Профессор встал, расправил емкую свою грудь, похлопал по ней обеими руками – гул пошел…
– Все возможности человеческого языка использует русское наше слово. Не картавит, не гундосит, не шепелявит. Легко орудует с шипящими. А какое разнообразие оттенков, синонимов! На каждое понятие по десяти слов, любое выбирай, что точнее да прикладистее. Потому что есть откуда приглядеться да прислушаться ко всему – простору много!..
Гайбуров звучно и озорно расхохотался, сел с размаху на диван, одной рукой обхватил Колю за плечи, тряхнул слегка.
– Что? Заговорил я тебя совсем? Ну, может, пригодится, если хоть что-нибудь запомнишь. Художник должен и слово любить, на глазок его прикидывать. А велеречивости бойся: пышные фразы, как всякие прочие выкрутасы, и в искусстве и в науке нетерпимы. Это все, милый друг-человек, пена! Понимаешь? Пена. А пена где нужна? Ну, в парикмахерской, когда щеки мылят. В огнетушителе. А во всех других случаях это жульничество. Мнимая наполненность, а на самом-то деле – недолив.
Коля слушал его, вскидываясь от веселого восторга, когда профессор так неожиданно и по-новому определял знакомые как будто вещи. В том, что сейчас слышал Коля, удивительным образом сочеталось самое лучшее из всего, что улавливал уже иногда он в замечаниях, рассуждениях, советах Сергея Николаевича и родителей. Слушая сейчас профессора, Коля вдруг увидел с новой, неожиданной ясностью правоту того, о чем ему говорили дома, в школе и в студии.

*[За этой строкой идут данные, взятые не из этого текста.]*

(* ===== verification/SessionStore.v ===== *)
(** SessionStore: the session tables and the writes on them
    (internal/tasks/session_claim.go, session_state.go, session_api_store.go and
    the tables of open_unified.go).

    A transaction is a function of the store; a statement that the database
    refuses is an oracle, [fails], and a refused transaction leaves the store as
    it was.  The tail writes the claim and the cache row of one event; a fault of
    the cache alone is confined to a savepoint. *)

From Stdlib Require Import NArith ZArith Lia Ascii String.
From stdpp Require Import base tactics list strings gmap.
From S2P Require Import Prelude GoStrings Vocabulary Registration RuntimeDescriptor SessionEvidence SessionRows.
Local Open Scope string_scope.
Local Open Scope list_scope.
Local Open Scope Z_scope.

(** ** Tables *)
Record sessionKey := mk_Key { sk_harness : string; sk_session : string }.
#[export] Instance sessionKey_eq_dec : EqDecision sessionKey.
Proof. solve_decision. Defined.
#[export] Instance sessionKey_countable : Countable sessionKey.
Proof. by refine (inj_countable' (fun k => (sk_harness k, sk_session k)) (fun p => mk_Key p.1 p.2) _); intros []. Defined.

Record SessionClaim := mk_Claim { cl_actor : string; cl_claimed_at : Z }.

Inductive UnbindReason := ReasonUnbind | ReasonSessionEnd.
#[export] Instance UnbindReason_eq_dec : EqDecision UnbindReason.
Proof. solve_decision. Defined.

(** unbound_at and unbound_reason are written together. *)
Record EpochBinding := mk_EpochBinding {
  eb_binding_id : string;
  eb_key : sessionKey;
  eb_epoch_id : string;
  eb_role : string;
  eb_bound_at : Z;
  eb_unbound : option (Z * UnbindReason);
}.
#[export] Instance EpochBinding_eq_dec : EqDecision EpochBinding.
Proof. solve_decision. Defined.

Record sessionInferredBinding := mk_Inferred {
  ib_BindingID : string;
  ib_key : sessionKey;
  ib_EpochID : string;
  ib_Role : string;
  ib_BoundAt : Z;
  ib_InferredAt : Z;
  ib_Reason : string;
  ib_Confidence : string;
}.
#[export] Instance Inferred_eq_dec : EqDecision sessionInferredBinding.
Proof. solve_decision. Defined.

Record sessionExecutionRow := mk_ExecutionRow {
  sx_key : sessionKey;
  sx_observedAt : Z;
  sx_kind : string;
  sx_agent : string;
  sx_turn : string;
  sx_request : string;
  sx_encoded : bytes;
}.
#[export] Instance ExecutionRow_eq_dec : EqDecision sessionExecutionRow.
Proof. solve_decision. Defined.

(** pasture_session_api_state, the singleton. *)
Record ApiState := mk_Api {
  as_revision : Z;
  as_dirty : bool;
  as_completed_through_jid : Z;
  as_cache_version : Z;
}.
Definition SessionCacheVersion : Z := 2.
(** At a snapshot of the old journal the later rows are out of range. *)
Lemma extends_filter (p : Z * JournalEntry -> bool) J J' after upto :
  extends J J' -> upto <= max_jid J ->
  List.filter (fun r => p r && in_range after upto r) J' = List.filter (fun r => p r && in_range after upto r) J.
Proof.
  intros (K & -> & HK) Hu. rewrite List.filter_app.
  replace (List.filter _ K) with (@nil (Z * JournalEntry)); [apply app_nil_r|].
  symmetry. induction K as [|r K IH]; [done|]. simpl.
  assert (in_range after upto r = false) as ->.
  { unfold in_range. pose proof (HK r ltac:(by left)). destruct (Z.leb_spec r.1 upto); [lia|]. apply andb_false_r. }
  rewrite andb_false_r. apply IH. intros; apply HK. by right.
Qed.
Lemma existsb_filter {A} (p : A -> bool) l : existsb p l = negb (bool_decide (List.filter p l = [])).
Proof. induction l as [|a l IH]; simpl; [done|]. by destruct (p a). Qed.
Lemma extends_refuse J J' after upto : extends J J' -> upto <= max_jid J ->
  RefuseUnknownOccurrenceKinds J' after upto = RefuseUnknownOccurrenceKinds J after upto.
Proof. intros. unfold RefuseUnknownOccurrenceKinds. rewrite !existsb_filter. by rewrite (extends_filter (fun r => unknown_kind r.2) J J'). Qed.
Lemma extends_occurrences J J' after upto : extends J J' -> upto <= max_jid J ->
  occurrences J' after upto = occurrences J after upto.
Proof. intros. unfold occurrences. by apply (extends_filter (fun r => is_occurrence r.2)). Qed.
Lemma published_rows_ok J s base after upto rows used :
  journal_ok J -> rows_ok J base after -> replay_range payloads J after upto = Ok (rows, used) ->
  rows_ok J (upsert_rows base (addCurrentSessionBindingsAndClaims s rows)) upto.
Proof.
  intros HJ Hbase Hr key. destruct (Hbase key) as (S & HS & Hm & Hin).
  destruct (range_shows J after upto rows used key HJ Hr) as (T & HT & Hpos & HTm & HTin & _).
  assert (positive_jids S) by (intros o Ho; by apply (may_read_positive J key HJ), Hm).
  exists (either S T). split_and!; [by apply upsert_rows_shows|intros o [?|?]; auto|].
  intros o Ho. pose proof Ho as (f & t & Hf & Hle & Hk & Ht & ->).
  destruct (Z.le_gt_cases (of_JournalID f) after).
  - left. apply Hin. by exists f, t.
  - right. apply HTin; [done|]. intros (g & t' & Hg & Hle' & _ & _ & [= Hj _ _ _]). lia.
Qed.

(** The executions of a scanned range never conflict with a table that renders the
    journal. *)
Lemma scanned_executions_insert J s base after upto rows used :
  journal_ok J -> journal_executes J base after -> replay_range payloads J after upto = Ok (rows, used) ->
  exists m, insert_executions base (all_executions (addCurrentSessionBindingsAndClaims s rows)) = Some m
            /\ journal_executes J m upto.
Proof.
  intros HJ [Hb1 Hb2] (facts & Hd & Hs)%replay_range_facts.
  assert (Hin : forall f, f ∈ facts <-> in_journal J f /\ after < of_JournalID f <= upto) by (intros; by apply range_facts).
  assert (Hall : forall p, p ∈ all_executions (addCurrentSessionBindingsAndClaims s rows)
            <-> exists f, f ∈ facts /\ fact_execution f = Some p).
  { intros p. rewrite all_executions_in. setoid_rewrite (fun k => proj2 (stamps_evidence s rows k)).
    setoid_rewrite (fun k => scan_facts_executions payloads facts ∅ 0 rows used k p Hs). split.
    - intros [k [Hk|(f & ? & _ & ?)]]; [|by exists f]. unfold row_executions in Hk. rewrite lookup_empty in Hk.
      by apply elem_of_nil in Hk.
    - intros (f & Hf & Hx). destruct (fact_execution_key f p Hx) as (k & Hk & _). exists k. right. by exists f. }
  destruct (insert_executions_consistent (journal_execution J)
    (all_executions (addCurrentSessionBindingsAndClaims s rows)) base) as (m & Hi & Hm1 & Hm2 & Hsub); [|done|].
  { intros p (f & Hf & Hx)%Hall. apply Hin in Hf as [Hf _]. by eapply journal_execution_fact. }
  exists m. split; [done|]. split; [done|]. intros j x Hx Hle.
  destruct (Z.le_gt_cases j after); [eapply lookup_weaken; [|exact Hsub]; by apply Hb2|].
  destruct (journal_execution_Some J j x HJ Hx) as (f & Hf & Hj & Hfx).
  apply (Hm2 (j, x)), Hall. exists f. split; [|done]. apply Hin. split; [done|lia].
Qed.

Lemma range_readable J after upto rows used :
  journal_ok J -> readable_through J after -> replay_range payloads J after upto = Ok (rows, used) ->
  readable_through J upto.
Proof.
  intros HJ Ha Hr f key Hf Hle Hk. destruct (Z.le_gt_cases (of_JournalID f) after); [by eapply Ha|].
  destruct (range_shows J after upto rows used key HJ Hr) as (_ & _ & _ & _ & _ & Hread). apply Hread; [done|lia|done].
Qed.

Lemma publish_world_ok J s ps p fails rows watermark planned s' out :
  pb_scan p = Some (rows, watermark) -> pb_plan p = Some planned ->
  publishSessionReplay fails (pb_start p) watermark rows (pb_full p) planned s = Ok (s', out) ->
  world_ok (mk_World J s (p :: ps)) -> world_ok (mk_World J s' ps).
Proof.
  intros Hscan Hplan Hpub [HJ Hs (a & Ha & Hb & Hc) Hp]. simpl in *.
  destruct (Hp p ltac:(by left)) as (P1 & P2 & P3 & P4). destruct (P3 _ _ Hscan) as (Hw & used & Hr). specialize (P4 _ Hplan).
  destruct (publish_ok _ _ _ _ _ _ _ _ _ Hs P4 Hpub) as [Hok Hcl].
  assert (Hps : forall q, q ∈ ps -> publisher_ok J s' q).
  { intros q Hq. destruct (Hp q ltac:(by right)) as (Q1 & Q2 & Q3 & Q4). split_and!; [done|apply Q2|apply Q2|done|].
    intros pl Hpl. eapply plan_ok_mono; [|eauto]. by rewrite Hcl. }
  split; simpl; [done|done| |exact Hps]. clear Hps.
  apply publish_cases in Hpub as [(-> & _)|(Hf & _ & s1 & s2 & E1 & E2 & ->)]; [by exists a|].
  rewrite (bool_decide_false (st_api s = None)) in Hf, E1, E2 by congruence. rewrite andb_false_r in Hf.
  unfold fenced, readSessionStatus in Hf. rewrite Ha in Hf. simpl in Hf.
  apply andb_true_iff in Hf as [Hv%Z.eqb_eq Hcomp%Z.eqb_eq].
  apply publish_rows_ok in E1 as (s3 & -> & _ & _ & _ & Ea & Est & Eex).
  apply publish_inferred_cases in E2 as (l & -> & _). simpl. rewrite Ea, Ha. simpl.
  eexists. split; [done|]. simpl. split; [lia|]. intros _.
  destruct (base_rows_ok J s (after_of p) (pb_full p)) as (B1 & B2 & B3); [|done|].
  { unfold after_of. destruct (pb_full p) eqn:Ef; [by left|right]. split; [done|]. rewrite <- Hcomp. apply Hc.
    rewrite Hv. by apply P1. }
  split; simpl.
  - by eapply range_readable.
  - rewrite Est. by eapply published_rows_ok.
  - destruct (scanned_executions_insert J s _ _ _ _ _ HJ B2 Hr) as (m & Hm & Hok'). rewrite Eex in Hm.
    injection Hm as <-. exact Hok'.
Qed.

Много интересных и удивительных, новых сведений заполнило голову и воображение Коли в этот день. Он узнал, например, что во время салюта, который теперь то и дело потрясал и расцвечивал московское небо, слепяще-белые огни порождает магний, накаленные малиново-красные ракеты начинены стронцием, а зелено-желтые – барием. Потом профессор зажег газовую горелку, которая была у него тут же, на небольшом столе, похожем на верстак, и показал, как опытный глаз может распознать по окраске пламени присутствие лития: при этом пламя становилось густо-красным. А когда примешивался калий, возникали лилово-голубоватые оттенки в огне. Показал профессор Коле и большую геологическую карту Советского Союза, необычайно пеструю, сплошь покрытую цветными пятнами, разводами, извилинами.
И тут подивился профессор точности Колиного глаза, который, едва выслушав объяснения, очень легко и безошибочно стал находить в пестряди карты расположение разных геологических систем.
Узнал еще в этот день Коля, что киноварь, ярко-алая краска, которую ему так часто приходилось употреблять, родственна ртути по своему происхождению. А название ее происходит от древнего греческого слова «кинабр», что значит «кровь дракона»…
Коля ушел из Староконюшенного переулка, где жил профессор, снабженный книжками по истории Земли, переполненный радостной благодарностью. Он возвращался домой немножко ошарашенный всем услышанным, но не сбитый с толку. Напротив, впервые так твердо укрепился он в своем намерении учиться дальше, пока не станет в своем деле таким же всезнающим, как профессор Гайбуров.
И не подозревал Коля, что профессор долго еще с любопытством глядел на него из окна своего кабинета. Даже на подоконник совсем уже лег, когда маленькая, ладно двигавшаяся фигурка с книгами под мышкой стала исчезать за поворотом.
Потом Гайбуров откачнулся от окна, побарабанил короткими пальцами по стеклу, постоял немного, упрямо наклонив круглую голову.
– Крепко! – словно подытоживая что-то, пробасил он. – Честное слово, крепко! А? Ты что скажешь?
Он круто обернулся к сыну. Но Юры в кабинете не оказалось. А только что он стоял позади отца.
Прищелкнув пальцами, профессор зашагал из кабинета:
– Юрий! Ты где?
Гулкий басок его раскатился по квартире. Но никто не ответил. Профессор подошел к плотно закрытой двери маленькой комнаты, где обитал сын. За дверью была тишина. Профессор постучал.
– Да… – глухо послышалось из комнаты.
– Ты что? – спросил Гайбуров, входя и внимательно приглядываясь к сыну.
Тот сидел за своим столом, поставив на него локти и крепко стиснув виски кулаками. Отец подошел к нему. Юрий вдруг опустил с силой оба сжатых кулака на стол, откинулся на стуле, обернулся, подняв голову, и, глядя прямо в лицо профессору, изрек:
– Ну и бездарность!..
– Кто? – поразился Гайбуров.
Юра отвернулся:
– Я!.. Вот кто! Понимаешь?.. Я!.. Я!.. Я бездарь!.. Я… А тоже еще… Туда же… Брался малевать… Тьфу!